Fig. 3. Antibiotics induce distinct translation elongation landscapes in cells.

a, Distribution of translation elongation intermediates in native untreated cells, and in cells treated with three different antibiotics. Bar and whiskers indicate mean and s.d. for each class across all cells in the different treatment groups: untreated (n = 356 cells); +Cm, chloramphenicol-treated (n = 65 cells); +Spc, spectinomycin-treated (n = 70 cells); and +PUM, pseudouridimycin-treated (n = 86 cells). b, Ribosomes in Spc-treated cells are largely stalled in the 'EF-G, A/P^Spc, P/E' state. c, The Spc molecule (magenta) is well-resolved and built in the 'EF-G, A/P^Spc, P/E' ribosome model.
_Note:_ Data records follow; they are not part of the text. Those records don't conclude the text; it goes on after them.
(* ===== verification/Earthfile.v ===== *)
(** * Reading an Earthfile

    The entry points of [internal/earthfile]: [Parse] of [parse.go], which
    composes the lexer, the parser, a pass over source locations and the
    validators, and the reader of the VERSION command of [version.go].  The
    options of both are the one boolean [enableSourceMap] they set. *)

From S2P Require Import Prelude GoStrings Token Lex LexLoops LexInv Scanner Ast ParseText Parse ParseFacts Validator.

Open Scope res_scope.

(** Fuel for the parser of a text: three times a bound on its tokens, and two.
    [Parse_finishes] shows that it is enough. *)
Definition parse_fuel (text : string) : nat := 3 * (15 * String.length text + 18) + 2.

(** ** The reader of the VERSION command *)

Section VersionReader.
Context {S : Type} `{TokenSource S}.

Fixpoint version_args (fuel : nat) (args : list string) (l : S) : res (list string * (nat * nat)) :=
  match fuel with
  | O => NoFuel
  | Datatypes.S f =>
      let '(argTok, l) := nextTok l in
      match Typ argTok with
      | itemAtom => version_args f (args ++ [Val argTok]) l
      | itemWS => version_args f args l
      | itemNL | itemComment | itemEOLComment | itemEOF => Ok (args, (Line argTok, Col argTok))
      | _ => Err ("unexpected token in VERSION command: " +:+ Val argTok)
      end
  end.

Fixpoint version_scan (fuel : nat) (name : string) (enableSourceMap : bool) (l : S) : res (option Version) :=
  match fuel with
  | O => NoFuel
  | Datatypes.S f =>
      let '(tok, l) := nextTok l in
      match Typ tok with
      | itemEOF => Ok None
      | itemError => Err ("read earthfile " +:+ name +:+ ": " +:+ Val tok)
      | itemNL | itemWS | itemComment | itemEOLComment => version_scan f name enableSourceMap l
      | itemVersion =>
          let* (args, e) := version_args f [] l in
          let loc := if enableSourceMap
                     then Some (mkLoc name (Line tok) (Col tok) (fst e) (snd e)) else None in
          Ok (Some (mkVersion loc args))
      | _ => Ok None
      end
  end.
End VersionReader.

Section VersionFinishes.
Context {S : Type} `{TokenSource S} (good : item -> Prop) `{!TokenSourceLaws S good}.

Lemma source_step (l : S) it l' n :
  source_ok l -> budget l <= n -> nextTok l = (it, l') ->
  source_ok l' /\ (Typ it <> itemEOF -> budget l' < n).
Proof.
  intros Hl Hn E. pose proof (nextTok_ok l Hl) as H1. pose proof (nextTok_lt l Hl) as H2.
  rewrite E in *. simpl in *. split; [done|]. intros He. specialize (H2 He). lia.
Qed.

Lemma version_args_finishes f args (l : S) :
  source_ok l -> budget l < f -> finished (version_args f args l).
Proof.
  revert args l. induction f as [|f IH]; intros args l Hl Hf; [lia|]. simpl.
  destruct (nextTok l) as [it l'] eqn:E. destruct (source_step l it l' f Hl ltac:(lia) E) as [Hl' Hb].
  destruct (Typ it) eqn:Et; try done; apply IH; auto.
Qed.

Lemma version_scan_finishes f name b (l : S) :
  source_ok l -> budget l < f -> finished (version_scan f name b l).
Proof.
  revert l. induction f as [|f IH]; intros l Hl Hf; [lia|]. simpl.
  destruct (nextTok l) as [it l'] eqn:E. destruct (source_step l it l' f Hl ltac:(lia) E) as [Hl' Hb].
  destruct (Typ it) eqn:Et; try done; try (apply IH; by auto).
  apply rbind_finished; [apply version_args_finishes; auto|]. by intros [].
Qed.
End VersionFinishes.

(** ** The reader of the VERSION command against the parser *)

Section Agreement.
Context {S : Type} `{TokenSource S}.

(** A parser at the state [l] of the source, with an empty window. *)
Definition fresh_at (l : S) (p : parser S) : Prop :=
  lexS p = l /\ peekCount p = 0 /\ length (token p) = 3.

Lemma peek_fresh l p it l' :
  fresh_at l p -> nextTok l = (it, l') ->
  exists q, peek p = (it, q) /\ next q = (it, drop_tok q) /\ fresh_at l' (drop_tok q).
Proof.
  intros (<- & Hc & Hlen) E. unfold peek. rewrite Hc, E. simpl (0 <? 0). cbv iota beta.
  rewrite nth_insert_0 by done. eexists. split; [done|]. unfold drop_tok, next. simpl.
  destruct (token p); [done|]. split; [done|]. by split_and!.
Qed.

Lemma version_args_agree f args l p :
  fresh_at l p ->
  match version_args f args l with
  | Ok (a, e) => exists q, parseVersion_args f args p = Ok (a, e, q)
  | Err _ => exists e, parseVersion_args f args p = Err e
  | NoFuel => parseVersion_args f args p = NoFuel
  end.
Proof.
  revert args l p. induction f as [|f IH]; intros args l p Hp; [done|]. simpl.
  destruct (nextTok l) as [it l'] eqn:E. destruct (peek_fresh l p it l' Hp E) as (q & -> & _ & Hq).
  destruct (Typ it); simpl; eauto; by apply IH.
Qed.

(** Once a VERSION has been read the tree keeps one. *)
Lemma parseEarthfile_loop_version f ef pending sawNL (p : parser S) t :
  parseEarthfile_loop f ef pending sawNL p = Ok t ->
  tree_Version ef <> None -> tree_Version t <> None.
Proof.
  revert ef pending sawNL p. induction f as [|f IH]; intros ef pending sawNL p E Hv; [done|]. simpl in E.
  destruct (peek p) as [it q]. revert E. destruct (Typ it); simpl; try done;
    repeat match goal with
    | |- context [if ?b then _ else _] => destruct b
    | |- rbind ?m _ = _ -> _ => destruct m as [[]| |] eqn:?; simpl; try done
    end; try done; try (intros E; by apply IH in E).
  by intros [= <-].
Qed.

Lemma version_scan_agree f name b l p ef pending sawNL :
  fresh_at l p ->
  match version_scan f name b l with
  | Ok (Some v) => forall t, parseEarthfile_loop f ef pending sawNL p = Ok t -> tree_Version t <> None
  | Ok None => True
  | Err _ => exists e, parseEarthfile_loop f ef pending sawNL p = Err e
  | NoFuel => True
  end.
Proof.
  revert l p ef pending sawNL. induction f as [|f IH]; intros l p ef pending sawNL Hp; [done|].
  simpl. destruct (nextTok l) as [it l'] eqn:E.
  destruct (peek_fresh l p it l' Hp E) as (q & -> & Hn & Hq).
  destruct (Typ it) eqn:Et; simpl; eauto.
  all: try (by apply IH).
  { destruct sawNL; by apply IH. }
  pose proof (version_args_agree f [] l' (drop_tok q) Hq) as Ha.
  unfold parseVersion. rewrite Hn. destruct (version_args f [] l') as [[a e]|e|]; simpl; [|..|done].
  - intros t. destruct (1 <? Col it); [done|]. destruct Ha as [q' ->]. simpl.
    intros Ht. by eapply parseEarthfile_loop_version.
  - destruct (1 <? Col it); [by eexists|]. destruct Ha as [e' ->]. by eexists.
Qed.
End Agreement.

Section Earthfile.
Context `{Unicode}.

(** [parseVersion] of version.go *)
Definition readVersion (text name : string) (enableSourceMap : bool) : res (option Version) :=
  version_scan (parse_fuel text) name enableSourceMap (lex name text).

(** ** [Parse] *)

Definition locate (name : string) (enableSourceMap : bool) (ef : Tree) : Tree :=
  if enableSourceMap then setSourceLocationFile ef name else removeSourceLocations ef.

Definition Parse (name text : string) (enableSourceMap : bool) : res Tree :=
  let* ef := parseEarthfile (parse_fuel text) (new_parser (lex name text)) in
  let ef := locate name enableSourceMap ef in
  let* err := validateAst ef in
  match err with
  | Some e => Err e
  | None => Ok ef
  end.

(** ** Termination and locations *)

(** A location of a tree parsed from [text]. *)
Definition in_text (text : string) (line col : nat) : Prop := exists p, reach text p line col.

Lemma lex_source_ok name text : source_ok (TokenSourceLaws := lexer_source_laws text) (lex name text).
Proof. split; [done|]. exists 0. apply lex_SInv. Qed.

Lemma lex_budget name text : tokens_left (lex name text) <= 15 * String.length text + 18.
Proof. unfold tokens_left, calls_left, measure, rem, input_len. simpl. lia. Qed.

Lemma lex_at_most name text :
  at_most (placed text) (15 * String.length text + 18) (new_parser (lex name text)).
Proof. eapply at_most_mono; [apply new_parser_ok, lex_source_ok|]. apply lex_budget. Qed.

Lemma parseEarthfile_lex name text :
  result_is (fun t => Forall (loc_ok (placed text)) (locs_tree t))
    (parseEarthfile (parse_fuel text) (new_parser (lex name text))).
Proof. eapply parseEarthfile_ok; [apply lex_at_most|]. unfold parse_fuel. lia. Qed.

(** [locate] keeps what the validators look at. *)
Lemma locate_names name b t : target_names (locate name b t) = target_names t.
Proof. destruct b; unfold target_names; simpl; rewrite List.map_map; done. Qed.

Lemma locate_version name b t : valid_version (locate name b t) <-> valid_version t.
Proof. destruct b; unfold valid_version; simpl; by destruct (tree_Version t). Qed.

Lemma locate_valid name b t : valid (locate name b t) <-> valid t.
Proof.
  split; intros [H1 H2 H3]; rewrite ?locate_names, ?locate_version in *; split;
    rewrite ?locate_names, ?locate_version; done.
Qed.

(** [Parse] is the parser, then [locate], on the trees that are valid. *)
Lemma Parse_Ok name text b t :
  Parse name text b = Ok t <->
  exists t0, parseEarthfile (parse_fuel text) (new_parser (lex name text)) = Ok t0 /\
    valid t0 /\ t = locate name b t0.
Proof.
  unfold Parse. destruct (parseEarthfile _ _) as [t0|e|] eqn:E; simpl; [|naive_solver..].
  destruct (validateAst_valid (locate name b t0)) as (e & -> & He). rewrite locate_valid in He.
  destruct e; naive_solver.
Qed.

(** C5. Parsing terminates on every text, with a tree or an error: the fuel is
    never exhausted, with or without the source map. *)
Theorem Parse_finishes name text b : finished (Parse name text b).
Proof.
  unfold Parse. pose proof (parseEarthfile_lex name text) as Hp.
  destruct (parseEarthfile _ _) as [t0|e|]; simpl in *; [|done|done].
  destruct (validateAst_valid (locate name b t0)) as ([] & -> & _); done.
Qed.

(** C32. In a tree parsed with the source map every location names the file, it
    starts at the line and column of a byte of the text (or of its end), and it
    ends at one, unless its end was left unset. *)
Theorem Parse_locations name text t :
  Parse name text true = Ok t ->
  Forall (fun l => match l with
    | None => True
    | Some s => File s = name /\ in_text text (StartLine s) (StartColumn s) /\
        (in_text text (EndLine s) (EndColumn s) \/ (EndLine s = 0 /\ EndColumn s = 0))
    end) (locs_tree t).
Proof.
  intros (t0 & E & _ & ->)%Parse_Ok. pose proof (parseEarthfile_lex name text) as Hp.
  rewrite E in Hp. simpl in *. unfold setSourceLocationFile. rewrite locs_map_tree.
  apply Forall_map. eapply List.Forall_impl; [|exact Hp].
  intros [s|]; simpl; [|done]. intros [(t1 & Ht1 & [= -> ->]) Hend]. split_and!; [done|by eexists|].
  destruct Hend as [(t2 & Ht2 & [= -> ->])|[= -> ->]]; [left; by eexists|by right].
Qed.

Lemma map_is_function f r : is_function_recipe (map_block f r) = is_function_recipe r.
Proof. by destruct r as [|[[] ?] r]. Qed.

Lemma parseEarthfile_loop_split f ef pending sawNL (p : parser lexer) t :
  parseEarthfile_loop f ef pending sawNL p = Ok t -> exists ef', t = split_functions ef'.
Proof.
  revert ef pending sawNL p. induction f as [|f IH]; intros ef pending sawNL p E; [done|]. simpl in E.
  destruct (peek p) as [it q]. revert E. destruct (Typ it); simpl; try done;
    repeat match goal with
    | |- context [if ?b then _ else _] => destruct b
    | |- rbind ?m _ = _ -> _ => destruct m as [[]| |] eqn:?; simpl; try done
    end; try done; try apply IH.
  intros [= <-]. by eexists.
Qed.

Lemma locate_targets name b t :
  Forall (fun t => is_function_recipe (target_Recipe t) = false) (Targets (locate name b (split_functions t))).
Proof.
  assert (Forall (fun t => is_function_recipe (target_Recipe t) = false) (Targets (split_functions t))) as Hs.
  { apply List.Forall_forall. intros x [_ Hx]%List.filter_In. by apply negb_true_iff. }
  destruct b; simpl; apply Forall_map; (eapply List.Forall_impl; [|exact Hs]); intros x Hx; simpl;
    by rewrite map_is_function.
Qed.

(** C11. A tree that [Parse] returns is valid: its targets have distinct names,
    none is called base, its version, when present, is a supported one, and no
    target is a function in disguise (its recipe does not start with COMMAND or
    FUNCTION). *)
Theorem Parse_valid name text b t :
  Parse name text b = Ok t ->
  valid t /\ Forall (fun t => is_function_recipe (target_Recipe t) = false) (Targets t).
Proof.
  intros (t0 & E & Hv & ->)%Parse_Ok. split; [by apply locate_valid|].
  destruct (parseEarthfile_loop_split _ _ _ _ _ _ E) as [ef ->]. apply locate_targets.
Qed.

(** The source map changes only locations: [Parse] accepts the same texts
    with and without it, and the tree without is the tree with it stripped of its
    locations. *)
Theorem Parse_source_map name text t :
  Parse name text false = Ok t <->
  exists t', Parse name text true = Ok t' /\ t = removeSourceLocations t'.
Proof.
  rewrite Parse_Ok. split.
  - intros (t0 & E & Hv & ->). exists (locate name true t0). rewrite Parse_Ok. split; [eauto|].
    simpl. by rewrite remove_set.
  - intros (t' & (t0 & E & Hv & ->)%Parse_Ok & ->). exists t0. split_and!; [done|done|].
    simpl. by rewrite remove_set.
Qed.

(** The quick reader of VERSION agrees with the parser: it terminates; if it
    reports an error, so does [Parse]; and if it finds a version, every tree that
    [Parse] returns has one. *)
Theorem readVersion_agrees text name b b' :
  match readVersion text name b with
  | Ok (Some v) => forall t, Parse name text b' = Ok t -> tree_Version t <> None
  | Ok None => True
  | Err _ => exists e, Parse name text b' = Err e
  | NoFuel => False
  end.
Proof.
  unfold readVersion, Parse, parseEarthfile.
  assert (fresh_at (lex name text) (new_parser (lex name text))) as Hp by done.
  pose proof (version_scan_agree (parse_fuel text) name b _ _ empty_tree [] false Hp) as Ha.
  pose proof (version_scan_finishes (placed text) (parse_fuel text) name b _ (lex_source_ok name text)) as Hf.
  destruct (version_scan _ _ _ _) as [[v|]|e|]; simpl in Ha; [|done|..].
  - destruct (parseEarthfile_loop _ _ _ _ _) as [t0|e|]; simpl; [|done|done].
    intros t Ht. destruct (validateAst _) as [[]| |]; simplify_eq/=. specialize (Ha t0 eq_refl).
    unfold locate. destruct b'; simpl; by destruct (tree_Version t0).
  - destruct Ha as [e' ->]. by eexists.
  - apply Hf; [|done]. simpl. pose proof (lex_budget name text). unfold parse_fuel. lia.
Qed.

End Earthfile.

(** ** Concrete texts *)

Definition sample_text : string :=
  "VERSION 0.8" +:+ NLs +:+ "build:" +:+ NLs +:+ "  FROM alpine" +:+ NLs +:+ "  IF true" +:+ NLs +:+
  "    RUN make" +:+ NLs +:+ "  END" +:+ NLs.

#[local] Instance all_print : Unicode := fun _ => true.

Lemma Parse_locations_witness :
  exists t, Parse "Earthfile" sample_text true = Ok t /\ Forall (fun l => match l with
    | None => True
    | Some s => File s = "Earthfile" /\ in_text sample_text (StartLine s) (StartColumn s) /\
        (in_text sample_text (EndLine s) (EndColumn s) \/ (EndLine s = 0 /\ EndColumn s = 0))
    end) (locs_tree t).
Proof.
  eexists. split; [vm_compute; reflexivity|].
  apply Parse_locations. vm_compute. reflexivity.
Defined.

Lemma Parse_valid_witness :
  exists t, Parse "Earthfile" sample_text false = Ok t /\ valid t.
Proof.
  eexists. split; [vm_compute; reflexivity|].
  apply (Parse_valid "Earthfile" sample_text false). vm_compute. reflexivity.
Defined.

Definition version_last : string := "FROM alpine" +:+ NLs +:+ "VERSION 0.8" +:+ NLs.

(** VERSION need not come first for the parser: in a file whose VERSION comes
    after another command the quick reader finds no version (it relies on VERSION
    being the first command), while [Parse] accepts the file with its version. *)
Theorem version_after_command :
  readVersion version_last "Earthfile" false = Ok None /\
  exists t, Parse "Earthfile" version_last false = Ok t /\
    tree_Version t = Some (mkVersion None ["0.8"]).
Proof.
  split; [vm_compute; reflexivity|]. eexists. split; [vm_compute; reflexivity|reflexivity].
Qed.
It is surrounded by several 16S rRNA bases and loop 2 of ribosomal protein S5 near the 30S neck. d, The major state in Spc-treated cells is similar to the 'EF-G, A/P^PUM, P/E' class in PUM-treated cells (light blue) and the 'EF-G, A/P, P/E' class in untreated cells (light grey), differing only in the position of the A/P-site tRNA on the 50S side. e, Single-cell clustering analysis on the basis of the translation elongation states of 577 individual cells under native and different antibiotic treatment conditions.